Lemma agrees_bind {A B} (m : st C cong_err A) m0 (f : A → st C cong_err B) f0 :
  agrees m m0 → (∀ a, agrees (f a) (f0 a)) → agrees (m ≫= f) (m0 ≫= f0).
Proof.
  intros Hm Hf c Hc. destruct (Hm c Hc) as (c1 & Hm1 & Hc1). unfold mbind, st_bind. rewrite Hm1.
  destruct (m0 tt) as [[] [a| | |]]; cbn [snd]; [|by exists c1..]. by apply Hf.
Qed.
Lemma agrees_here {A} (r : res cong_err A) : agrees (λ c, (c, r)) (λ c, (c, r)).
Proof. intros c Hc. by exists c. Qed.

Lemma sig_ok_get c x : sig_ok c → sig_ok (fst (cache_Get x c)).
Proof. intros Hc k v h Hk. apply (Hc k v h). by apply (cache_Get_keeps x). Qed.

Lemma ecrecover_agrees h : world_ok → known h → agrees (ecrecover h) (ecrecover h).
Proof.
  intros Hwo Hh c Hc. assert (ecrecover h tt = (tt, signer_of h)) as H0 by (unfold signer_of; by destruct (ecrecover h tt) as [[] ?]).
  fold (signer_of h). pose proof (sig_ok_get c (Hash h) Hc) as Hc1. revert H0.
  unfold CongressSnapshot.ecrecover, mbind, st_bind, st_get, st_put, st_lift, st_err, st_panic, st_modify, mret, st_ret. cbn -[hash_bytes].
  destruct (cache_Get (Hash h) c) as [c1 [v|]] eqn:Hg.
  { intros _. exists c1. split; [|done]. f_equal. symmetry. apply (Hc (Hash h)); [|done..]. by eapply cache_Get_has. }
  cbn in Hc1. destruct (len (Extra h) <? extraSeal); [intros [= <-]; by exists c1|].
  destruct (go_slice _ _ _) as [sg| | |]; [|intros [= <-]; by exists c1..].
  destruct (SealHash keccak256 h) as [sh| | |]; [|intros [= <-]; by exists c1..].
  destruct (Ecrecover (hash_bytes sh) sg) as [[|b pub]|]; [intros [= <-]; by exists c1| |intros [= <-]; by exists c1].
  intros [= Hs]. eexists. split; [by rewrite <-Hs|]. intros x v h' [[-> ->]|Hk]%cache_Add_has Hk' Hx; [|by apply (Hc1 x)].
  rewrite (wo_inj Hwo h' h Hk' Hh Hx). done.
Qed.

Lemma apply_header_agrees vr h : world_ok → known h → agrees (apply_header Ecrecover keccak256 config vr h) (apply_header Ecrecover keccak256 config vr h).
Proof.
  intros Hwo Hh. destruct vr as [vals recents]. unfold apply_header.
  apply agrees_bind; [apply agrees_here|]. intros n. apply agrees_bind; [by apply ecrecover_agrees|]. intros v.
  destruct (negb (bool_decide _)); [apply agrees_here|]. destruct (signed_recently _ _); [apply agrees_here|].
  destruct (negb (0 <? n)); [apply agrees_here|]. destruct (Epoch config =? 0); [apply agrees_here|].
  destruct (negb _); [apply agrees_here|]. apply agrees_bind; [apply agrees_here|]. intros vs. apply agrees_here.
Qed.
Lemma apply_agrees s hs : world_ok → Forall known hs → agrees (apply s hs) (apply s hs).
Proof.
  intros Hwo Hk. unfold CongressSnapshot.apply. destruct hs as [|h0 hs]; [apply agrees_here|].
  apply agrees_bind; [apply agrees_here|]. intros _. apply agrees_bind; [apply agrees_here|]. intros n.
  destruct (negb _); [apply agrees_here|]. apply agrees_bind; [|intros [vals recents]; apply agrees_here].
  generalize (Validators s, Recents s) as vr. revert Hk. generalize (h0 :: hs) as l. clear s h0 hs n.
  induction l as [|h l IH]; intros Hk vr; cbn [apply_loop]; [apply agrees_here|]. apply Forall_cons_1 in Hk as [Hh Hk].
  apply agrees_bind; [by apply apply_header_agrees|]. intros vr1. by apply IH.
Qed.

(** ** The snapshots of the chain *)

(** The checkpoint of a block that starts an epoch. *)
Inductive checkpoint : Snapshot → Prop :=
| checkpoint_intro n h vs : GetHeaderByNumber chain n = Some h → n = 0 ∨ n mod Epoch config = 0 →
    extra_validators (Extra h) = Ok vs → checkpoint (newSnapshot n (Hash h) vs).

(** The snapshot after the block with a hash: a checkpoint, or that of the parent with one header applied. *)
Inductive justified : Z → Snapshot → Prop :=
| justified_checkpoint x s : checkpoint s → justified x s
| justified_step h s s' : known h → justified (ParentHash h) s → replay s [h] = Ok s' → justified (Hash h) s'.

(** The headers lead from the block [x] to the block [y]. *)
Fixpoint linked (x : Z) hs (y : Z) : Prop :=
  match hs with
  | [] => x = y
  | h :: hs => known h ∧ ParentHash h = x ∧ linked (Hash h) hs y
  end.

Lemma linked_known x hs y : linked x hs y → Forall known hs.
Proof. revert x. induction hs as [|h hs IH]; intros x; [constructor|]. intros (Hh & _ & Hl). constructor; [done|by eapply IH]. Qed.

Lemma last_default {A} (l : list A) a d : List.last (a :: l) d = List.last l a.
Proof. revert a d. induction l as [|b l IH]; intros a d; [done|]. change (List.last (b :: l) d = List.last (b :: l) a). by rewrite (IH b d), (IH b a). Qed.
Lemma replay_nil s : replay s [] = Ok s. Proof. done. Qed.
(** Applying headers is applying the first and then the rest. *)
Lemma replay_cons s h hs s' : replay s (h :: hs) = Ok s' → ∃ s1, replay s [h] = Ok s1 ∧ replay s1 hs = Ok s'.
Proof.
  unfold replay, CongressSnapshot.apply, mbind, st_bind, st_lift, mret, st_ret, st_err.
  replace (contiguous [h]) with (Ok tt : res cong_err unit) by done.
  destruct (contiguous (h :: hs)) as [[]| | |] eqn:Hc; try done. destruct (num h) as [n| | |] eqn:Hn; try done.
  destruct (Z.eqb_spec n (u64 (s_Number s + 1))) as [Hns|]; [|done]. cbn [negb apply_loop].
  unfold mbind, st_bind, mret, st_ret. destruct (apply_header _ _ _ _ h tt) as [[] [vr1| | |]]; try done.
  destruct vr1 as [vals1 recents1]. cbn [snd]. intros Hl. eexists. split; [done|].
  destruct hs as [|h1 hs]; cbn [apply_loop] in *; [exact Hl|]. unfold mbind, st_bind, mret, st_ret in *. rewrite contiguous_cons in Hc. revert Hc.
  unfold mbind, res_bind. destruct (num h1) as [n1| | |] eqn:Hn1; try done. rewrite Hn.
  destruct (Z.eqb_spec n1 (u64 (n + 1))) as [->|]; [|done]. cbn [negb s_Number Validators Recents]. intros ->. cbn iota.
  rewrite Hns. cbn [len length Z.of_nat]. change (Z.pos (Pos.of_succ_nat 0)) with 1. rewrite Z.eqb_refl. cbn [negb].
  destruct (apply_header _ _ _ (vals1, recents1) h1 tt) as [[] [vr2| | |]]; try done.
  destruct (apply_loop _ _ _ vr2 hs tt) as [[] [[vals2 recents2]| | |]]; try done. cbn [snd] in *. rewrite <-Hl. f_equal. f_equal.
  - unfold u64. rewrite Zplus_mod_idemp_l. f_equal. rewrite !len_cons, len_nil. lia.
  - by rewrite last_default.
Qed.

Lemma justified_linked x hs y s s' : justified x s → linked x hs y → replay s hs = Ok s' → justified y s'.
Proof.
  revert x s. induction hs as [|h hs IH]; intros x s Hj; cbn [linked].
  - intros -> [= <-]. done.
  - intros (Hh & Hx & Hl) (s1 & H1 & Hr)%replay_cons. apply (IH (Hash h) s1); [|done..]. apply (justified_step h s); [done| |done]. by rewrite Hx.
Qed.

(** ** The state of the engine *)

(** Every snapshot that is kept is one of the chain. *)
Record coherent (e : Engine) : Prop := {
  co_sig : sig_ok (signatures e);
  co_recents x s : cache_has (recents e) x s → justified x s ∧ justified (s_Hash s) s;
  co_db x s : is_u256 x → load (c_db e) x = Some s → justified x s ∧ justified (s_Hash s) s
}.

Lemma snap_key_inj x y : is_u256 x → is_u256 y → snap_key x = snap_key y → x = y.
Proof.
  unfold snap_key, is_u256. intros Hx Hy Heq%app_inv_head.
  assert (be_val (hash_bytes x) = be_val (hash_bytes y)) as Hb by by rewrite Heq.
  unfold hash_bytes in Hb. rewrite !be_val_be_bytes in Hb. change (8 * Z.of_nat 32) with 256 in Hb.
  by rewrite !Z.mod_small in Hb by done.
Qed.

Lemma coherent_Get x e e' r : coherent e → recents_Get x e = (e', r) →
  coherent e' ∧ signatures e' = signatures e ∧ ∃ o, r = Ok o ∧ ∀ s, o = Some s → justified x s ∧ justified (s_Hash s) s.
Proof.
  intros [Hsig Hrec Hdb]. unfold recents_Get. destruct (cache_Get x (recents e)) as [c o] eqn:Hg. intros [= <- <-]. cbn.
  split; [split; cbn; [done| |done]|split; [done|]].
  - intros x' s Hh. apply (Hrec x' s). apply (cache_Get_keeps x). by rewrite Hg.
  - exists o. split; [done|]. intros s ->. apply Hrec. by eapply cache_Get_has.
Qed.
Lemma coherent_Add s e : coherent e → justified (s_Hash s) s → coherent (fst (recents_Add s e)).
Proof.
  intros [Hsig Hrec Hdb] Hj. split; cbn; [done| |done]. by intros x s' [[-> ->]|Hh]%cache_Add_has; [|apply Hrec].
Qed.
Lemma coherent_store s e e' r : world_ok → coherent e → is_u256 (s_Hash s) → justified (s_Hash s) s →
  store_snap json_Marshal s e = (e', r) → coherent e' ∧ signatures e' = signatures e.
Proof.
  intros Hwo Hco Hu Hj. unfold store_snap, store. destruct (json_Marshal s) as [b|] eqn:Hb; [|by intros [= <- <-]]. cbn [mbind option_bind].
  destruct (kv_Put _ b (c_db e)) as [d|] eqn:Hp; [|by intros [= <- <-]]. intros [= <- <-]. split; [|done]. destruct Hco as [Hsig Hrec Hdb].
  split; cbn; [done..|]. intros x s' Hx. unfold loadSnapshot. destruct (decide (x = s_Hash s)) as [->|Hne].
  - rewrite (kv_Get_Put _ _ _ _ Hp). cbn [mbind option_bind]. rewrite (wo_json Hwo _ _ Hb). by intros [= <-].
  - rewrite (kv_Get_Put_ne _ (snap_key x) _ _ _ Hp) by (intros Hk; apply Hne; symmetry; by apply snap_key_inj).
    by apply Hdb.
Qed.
...
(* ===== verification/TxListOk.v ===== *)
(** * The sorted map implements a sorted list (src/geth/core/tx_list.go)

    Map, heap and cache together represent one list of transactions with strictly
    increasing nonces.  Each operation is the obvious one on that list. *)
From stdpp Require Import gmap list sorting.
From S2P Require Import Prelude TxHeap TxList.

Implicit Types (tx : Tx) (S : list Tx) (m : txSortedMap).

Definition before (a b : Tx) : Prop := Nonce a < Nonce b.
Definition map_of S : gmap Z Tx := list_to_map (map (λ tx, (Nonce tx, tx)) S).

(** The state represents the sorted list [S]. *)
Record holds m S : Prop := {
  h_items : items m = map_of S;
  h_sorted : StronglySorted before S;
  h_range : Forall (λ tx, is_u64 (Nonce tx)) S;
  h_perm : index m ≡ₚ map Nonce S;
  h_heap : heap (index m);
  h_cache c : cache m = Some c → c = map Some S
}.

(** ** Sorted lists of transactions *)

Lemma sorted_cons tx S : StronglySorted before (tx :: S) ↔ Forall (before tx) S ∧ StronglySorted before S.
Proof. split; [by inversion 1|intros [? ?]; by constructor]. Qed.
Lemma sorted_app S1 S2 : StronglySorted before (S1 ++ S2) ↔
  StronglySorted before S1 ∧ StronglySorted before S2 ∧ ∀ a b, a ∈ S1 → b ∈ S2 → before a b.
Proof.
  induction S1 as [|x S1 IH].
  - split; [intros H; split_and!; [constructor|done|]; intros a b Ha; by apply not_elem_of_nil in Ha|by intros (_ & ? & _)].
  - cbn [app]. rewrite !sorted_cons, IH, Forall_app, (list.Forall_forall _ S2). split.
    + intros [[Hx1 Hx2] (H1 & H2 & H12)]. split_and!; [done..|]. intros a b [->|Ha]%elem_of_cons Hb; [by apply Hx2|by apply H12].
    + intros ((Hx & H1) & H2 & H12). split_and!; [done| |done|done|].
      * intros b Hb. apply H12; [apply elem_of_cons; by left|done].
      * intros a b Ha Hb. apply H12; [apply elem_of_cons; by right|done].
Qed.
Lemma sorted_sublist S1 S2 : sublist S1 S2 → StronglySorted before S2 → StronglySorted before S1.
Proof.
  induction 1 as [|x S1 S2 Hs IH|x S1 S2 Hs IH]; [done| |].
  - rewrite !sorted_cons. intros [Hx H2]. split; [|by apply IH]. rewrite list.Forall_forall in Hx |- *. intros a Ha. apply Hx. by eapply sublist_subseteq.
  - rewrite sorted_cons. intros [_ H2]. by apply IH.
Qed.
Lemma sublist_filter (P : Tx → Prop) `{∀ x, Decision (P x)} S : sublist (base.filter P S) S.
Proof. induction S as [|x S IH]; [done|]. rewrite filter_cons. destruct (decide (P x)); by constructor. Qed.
==
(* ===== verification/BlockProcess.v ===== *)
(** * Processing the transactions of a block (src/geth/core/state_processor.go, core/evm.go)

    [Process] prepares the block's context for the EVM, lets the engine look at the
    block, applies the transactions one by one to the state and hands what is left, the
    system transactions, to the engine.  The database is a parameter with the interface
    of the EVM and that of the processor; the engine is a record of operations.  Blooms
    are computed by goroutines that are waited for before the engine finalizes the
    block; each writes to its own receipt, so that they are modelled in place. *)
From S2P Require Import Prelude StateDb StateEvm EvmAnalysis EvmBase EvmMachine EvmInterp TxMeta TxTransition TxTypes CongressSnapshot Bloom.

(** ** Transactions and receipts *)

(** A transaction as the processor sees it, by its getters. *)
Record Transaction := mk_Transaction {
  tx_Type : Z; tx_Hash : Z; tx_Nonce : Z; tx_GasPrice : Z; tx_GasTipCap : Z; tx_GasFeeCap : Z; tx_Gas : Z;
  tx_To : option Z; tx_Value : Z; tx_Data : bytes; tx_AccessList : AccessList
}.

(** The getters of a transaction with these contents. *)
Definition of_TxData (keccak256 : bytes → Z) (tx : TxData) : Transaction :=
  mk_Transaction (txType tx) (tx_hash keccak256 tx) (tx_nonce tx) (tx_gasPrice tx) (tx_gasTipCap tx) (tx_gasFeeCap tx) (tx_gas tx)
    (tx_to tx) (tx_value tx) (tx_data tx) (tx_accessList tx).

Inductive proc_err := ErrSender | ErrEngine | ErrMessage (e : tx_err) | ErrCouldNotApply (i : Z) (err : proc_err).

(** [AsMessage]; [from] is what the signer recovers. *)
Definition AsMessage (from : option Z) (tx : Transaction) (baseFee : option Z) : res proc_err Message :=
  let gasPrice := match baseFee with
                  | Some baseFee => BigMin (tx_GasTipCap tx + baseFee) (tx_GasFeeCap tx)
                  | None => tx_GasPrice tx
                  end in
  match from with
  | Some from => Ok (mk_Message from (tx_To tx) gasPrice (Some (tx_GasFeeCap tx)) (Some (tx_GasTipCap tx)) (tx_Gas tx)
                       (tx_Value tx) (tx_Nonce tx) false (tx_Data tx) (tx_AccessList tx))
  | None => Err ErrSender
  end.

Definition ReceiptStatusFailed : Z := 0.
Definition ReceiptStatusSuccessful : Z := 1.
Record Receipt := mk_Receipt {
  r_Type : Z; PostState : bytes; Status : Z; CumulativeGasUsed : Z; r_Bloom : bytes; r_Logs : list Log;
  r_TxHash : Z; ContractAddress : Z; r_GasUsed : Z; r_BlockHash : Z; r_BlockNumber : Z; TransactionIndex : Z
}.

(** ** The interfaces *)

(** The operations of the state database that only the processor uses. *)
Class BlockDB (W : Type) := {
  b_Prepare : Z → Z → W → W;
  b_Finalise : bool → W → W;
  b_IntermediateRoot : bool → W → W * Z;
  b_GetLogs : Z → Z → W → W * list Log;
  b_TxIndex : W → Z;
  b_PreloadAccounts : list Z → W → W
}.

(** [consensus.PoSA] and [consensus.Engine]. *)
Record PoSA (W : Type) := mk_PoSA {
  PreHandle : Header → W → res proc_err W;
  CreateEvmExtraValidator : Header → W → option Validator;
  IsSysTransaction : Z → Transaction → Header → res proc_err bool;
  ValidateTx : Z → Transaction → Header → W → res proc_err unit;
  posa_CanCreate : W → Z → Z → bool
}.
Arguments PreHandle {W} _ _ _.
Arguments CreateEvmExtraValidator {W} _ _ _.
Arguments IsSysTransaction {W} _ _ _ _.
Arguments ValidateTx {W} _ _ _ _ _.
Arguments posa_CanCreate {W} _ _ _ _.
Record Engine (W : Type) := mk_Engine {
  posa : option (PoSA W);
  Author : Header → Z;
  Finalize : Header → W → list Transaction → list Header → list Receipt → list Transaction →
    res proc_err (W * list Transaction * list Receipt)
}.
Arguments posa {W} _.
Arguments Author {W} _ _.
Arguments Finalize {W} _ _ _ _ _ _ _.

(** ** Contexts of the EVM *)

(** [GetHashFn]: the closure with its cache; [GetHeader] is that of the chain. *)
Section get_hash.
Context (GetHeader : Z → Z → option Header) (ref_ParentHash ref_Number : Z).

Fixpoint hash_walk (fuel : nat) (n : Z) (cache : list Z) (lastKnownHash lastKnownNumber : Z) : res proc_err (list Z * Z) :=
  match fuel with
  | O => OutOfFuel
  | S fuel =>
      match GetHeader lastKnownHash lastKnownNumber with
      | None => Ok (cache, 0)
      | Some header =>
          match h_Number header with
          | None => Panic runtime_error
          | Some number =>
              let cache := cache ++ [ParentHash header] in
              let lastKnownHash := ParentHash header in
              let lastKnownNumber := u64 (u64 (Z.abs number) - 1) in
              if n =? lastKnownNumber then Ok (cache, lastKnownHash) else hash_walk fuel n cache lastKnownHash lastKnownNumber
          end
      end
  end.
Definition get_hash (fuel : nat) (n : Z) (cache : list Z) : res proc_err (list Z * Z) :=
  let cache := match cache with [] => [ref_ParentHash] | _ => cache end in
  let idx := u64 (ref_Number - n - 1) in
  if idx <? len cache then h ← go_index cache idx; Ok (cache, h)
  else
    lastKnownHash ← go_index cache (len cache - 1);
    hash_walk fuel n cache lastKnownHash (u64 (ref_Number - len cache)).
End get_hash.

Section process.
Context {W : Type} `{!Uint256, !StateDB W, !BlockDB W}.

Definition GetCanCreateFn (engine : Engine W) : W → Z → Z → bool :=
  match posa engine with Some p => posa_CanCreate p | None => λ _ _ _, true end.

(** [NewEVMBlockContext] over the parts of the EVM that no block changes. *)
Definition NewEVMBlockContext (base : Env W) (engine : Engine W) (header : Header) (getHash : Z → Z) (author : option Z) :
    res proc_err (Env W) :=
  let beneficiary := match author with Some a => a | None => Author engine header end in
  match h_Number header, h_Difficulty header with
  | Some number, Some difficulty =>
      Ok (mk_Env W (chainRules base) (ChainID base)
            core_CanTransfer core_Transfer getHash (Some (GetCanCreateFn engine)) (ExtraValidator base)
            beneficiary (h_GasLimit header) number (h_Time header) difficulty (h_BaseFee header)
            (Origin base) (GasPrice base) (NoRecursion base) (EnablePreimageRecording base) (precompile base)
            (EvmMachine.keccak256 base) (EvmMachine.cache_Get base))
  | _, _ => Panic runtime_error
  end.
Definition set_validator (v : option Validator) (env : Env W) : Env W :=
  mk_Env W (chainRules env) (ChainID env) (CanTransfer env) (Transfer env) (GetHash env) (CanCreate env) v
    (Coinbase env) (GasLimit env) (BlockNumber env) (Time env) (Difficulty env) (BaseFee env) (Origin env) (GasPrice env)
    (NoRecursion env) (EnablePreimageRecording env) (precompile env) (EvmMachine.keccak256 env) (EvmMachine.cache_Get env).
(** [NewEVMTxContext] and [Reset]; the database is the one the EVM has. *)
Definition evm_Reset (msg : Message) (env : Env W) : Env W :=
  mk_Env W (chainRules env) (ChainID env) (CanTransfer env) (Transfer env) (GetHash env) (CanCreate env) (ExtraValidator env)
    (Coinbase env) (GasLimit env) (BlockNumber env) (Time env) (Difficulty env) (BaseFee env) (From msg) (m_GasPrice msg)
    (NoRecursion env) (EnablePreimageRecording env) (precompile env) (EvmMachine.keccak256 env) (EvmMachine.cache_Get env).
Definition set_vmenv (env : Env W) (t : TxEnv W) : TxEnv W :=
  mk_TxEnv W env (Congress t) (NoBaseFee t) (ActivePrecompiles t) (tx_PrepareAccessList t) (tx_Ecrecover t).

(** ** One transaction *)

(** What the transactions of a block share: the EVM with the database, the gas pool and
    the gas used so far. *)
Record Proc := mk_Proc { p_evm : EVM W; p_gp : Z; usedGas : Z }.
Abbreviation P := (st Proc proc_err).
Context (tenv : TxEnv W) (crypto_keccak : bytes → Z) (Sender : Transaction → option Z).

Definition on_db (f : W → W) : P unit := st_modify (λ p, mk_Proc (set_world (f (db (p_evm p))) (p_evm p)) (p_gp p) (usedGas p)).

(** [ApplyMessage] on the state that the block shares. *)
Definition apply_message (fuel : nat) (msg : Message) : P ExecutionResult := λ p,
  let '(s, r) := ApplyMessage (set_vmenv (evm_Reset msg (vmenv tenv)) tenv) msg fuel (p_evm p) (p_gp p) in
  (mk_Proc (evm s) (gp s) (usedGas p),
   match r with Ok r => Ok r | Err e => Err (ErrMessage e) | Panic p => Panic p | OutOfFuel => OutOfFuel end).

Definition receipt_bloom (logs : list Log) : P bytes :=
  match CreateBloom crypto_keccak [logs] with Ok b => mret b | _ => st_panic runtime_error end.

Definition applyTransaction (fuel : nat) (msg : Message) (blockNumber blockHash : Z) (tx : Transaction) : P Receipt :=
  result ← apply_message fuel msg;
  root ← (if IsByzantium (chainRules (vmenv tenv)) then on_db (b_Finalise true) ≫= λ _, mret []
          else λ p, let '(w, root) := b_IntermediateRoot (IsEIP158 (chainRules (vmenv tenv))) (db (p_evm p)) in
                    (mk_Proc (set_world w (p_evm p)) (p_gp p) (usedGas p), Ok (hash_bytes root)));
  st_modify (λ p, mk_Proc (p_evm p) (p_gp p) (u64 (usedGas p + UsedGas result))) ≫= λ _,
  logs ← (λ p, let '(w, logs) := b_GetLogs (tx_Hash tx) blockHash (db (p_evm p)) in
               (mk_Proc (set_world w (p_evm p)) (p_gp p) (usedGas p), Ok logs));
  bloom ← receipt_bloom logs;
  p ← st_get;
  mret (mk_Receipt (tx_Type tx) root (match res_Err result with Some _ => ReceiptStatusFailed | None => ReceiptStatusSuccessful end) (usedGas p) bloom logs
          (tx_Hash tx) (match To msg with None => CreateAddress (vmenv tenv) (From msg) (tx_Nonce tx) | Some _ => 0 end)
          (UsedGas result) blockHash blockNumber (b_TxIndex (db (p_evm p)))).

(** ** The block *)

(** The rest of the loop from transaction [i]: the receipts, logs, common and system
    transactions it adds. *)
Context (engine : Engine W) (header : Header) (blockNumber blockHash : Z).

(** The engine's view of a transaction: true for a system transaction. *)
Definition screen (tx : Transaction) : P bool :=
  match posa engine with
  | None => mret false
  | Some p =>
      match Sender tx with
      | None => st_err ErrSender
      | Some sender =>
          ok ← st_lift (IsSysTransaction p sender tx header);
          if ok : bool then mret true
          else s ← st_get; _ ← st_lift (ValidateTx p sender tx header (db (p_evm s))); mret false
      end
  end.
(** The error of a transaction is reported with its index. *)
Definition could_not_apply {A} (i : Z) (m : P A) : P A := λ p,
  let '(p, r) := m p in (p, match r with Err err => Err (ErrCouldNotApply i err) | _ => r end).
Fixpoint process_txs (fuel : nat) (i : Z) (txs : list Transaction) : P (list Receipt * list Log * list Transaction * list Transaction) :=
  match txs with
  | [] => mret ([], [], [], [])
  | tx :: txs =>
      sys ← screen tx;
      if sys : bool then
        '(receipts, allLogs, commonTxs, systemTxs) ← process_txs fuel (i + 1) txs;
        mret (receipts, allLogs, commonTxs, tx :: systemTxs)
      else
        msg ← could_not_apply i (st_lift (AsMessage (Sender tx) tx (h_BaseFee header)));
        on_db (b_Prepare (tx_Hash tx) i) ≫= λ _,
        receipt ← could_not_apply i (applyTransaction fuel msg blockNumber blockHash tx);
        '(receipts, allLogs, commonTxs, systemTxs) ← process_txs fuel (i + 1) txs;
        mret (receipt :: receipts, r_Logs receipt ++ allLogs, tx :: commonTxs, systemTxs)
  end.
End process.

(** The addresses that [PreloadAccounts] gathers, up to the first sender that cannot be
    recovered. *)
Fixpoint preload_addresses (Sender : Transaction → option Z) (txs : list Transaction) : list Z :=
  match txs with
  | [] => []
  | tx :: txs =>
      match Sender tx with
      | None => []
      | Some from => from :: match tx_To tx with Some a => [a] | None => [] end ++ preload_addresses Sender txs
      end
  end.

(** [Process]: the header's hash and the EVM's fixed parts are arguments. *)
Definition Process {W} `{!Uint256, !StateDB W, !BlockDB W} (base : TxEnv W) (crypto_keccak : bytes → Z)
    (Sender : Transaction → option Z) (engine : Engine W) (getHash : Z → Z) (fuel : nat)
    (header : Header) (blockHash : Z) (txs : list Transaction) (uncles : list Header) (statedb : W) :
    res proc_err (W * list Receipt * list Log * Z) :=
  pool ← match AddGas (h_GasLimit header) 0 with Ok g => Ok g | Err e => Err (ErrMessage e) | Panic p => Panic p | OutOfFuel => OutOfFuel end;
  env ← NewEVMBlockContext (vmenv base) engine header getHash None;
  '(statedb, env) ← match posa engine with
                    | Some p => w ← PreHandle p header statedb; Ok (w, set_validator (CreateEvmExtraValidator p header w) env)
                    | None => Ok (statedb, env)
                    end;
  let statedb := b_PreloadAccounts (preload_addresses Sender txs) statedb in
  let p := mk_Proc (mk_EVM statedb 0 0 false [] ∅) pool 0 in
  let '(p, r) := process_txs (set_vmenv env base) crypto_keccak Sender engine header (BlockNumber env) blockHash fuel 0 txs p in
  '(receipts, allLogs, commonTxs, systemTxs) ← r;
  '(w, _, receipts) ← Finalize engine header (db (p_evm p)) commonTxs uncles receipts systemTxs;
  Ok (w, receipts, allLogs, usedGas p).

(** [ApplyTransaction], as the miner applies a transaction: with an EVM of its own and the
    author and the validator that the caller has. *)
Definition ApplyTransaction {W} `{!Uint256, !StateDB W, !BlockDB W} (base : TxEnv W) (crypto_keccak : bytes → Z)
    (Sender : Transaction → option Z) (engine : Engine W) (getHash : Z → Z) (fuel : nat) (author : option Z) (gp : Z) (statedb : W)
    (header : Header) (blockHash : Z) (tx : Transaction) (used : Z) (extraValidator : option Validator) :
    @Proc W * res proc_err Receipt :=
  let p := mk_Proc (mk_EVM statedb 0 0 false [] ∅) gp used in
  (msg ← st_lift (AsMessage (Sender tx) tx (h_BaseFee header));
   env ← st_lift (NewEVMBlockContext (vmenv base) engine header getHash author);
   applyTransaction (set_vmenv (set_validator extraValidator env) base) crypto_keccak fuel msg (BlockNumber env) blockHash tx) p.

**Exercise prompt**
Above are the records; copy exactly the lines from the line with "intros Hm Hf" through the line with "intros Hwo Hh c", both included.

**Answer to this task**
  intros Hm Hf c Hc. destruct (Hm c Hc) as (c1 & Hm1 & Hc1). unfold mbind, st_bind. rewrite Hm1.
  destruct (m0 tt) as [[] [a| | |]]; cbn [snd]; [|by exists c1..]. by apply Hf.
Qed.
Lemma agrees_here {A} (r : res cong_err A) : agrees (λ c, (c, r)) (λ c, (c, r)).
Proof. intros c Hc. by exists c. Qed.

Lemma sig_ok_get c x : sig_ok c → sig_ok (fst (cache_Get x c)).
Proof. intros Hc k v h Hk. apply (Hc k v h). by apply (cache_Get_keeps x). Qed.

Lemma ecrecover_agrees h : world_ok → known h → agrees (ecrecover h) (ecrecover h).
Proof.
  intros Hwo Hh c Hc. assert (ecrecover h tt = (tt, signer_of h)) as H0 by (unfold signer_of; by destruct (ecrecover h tt) as [[] ?]).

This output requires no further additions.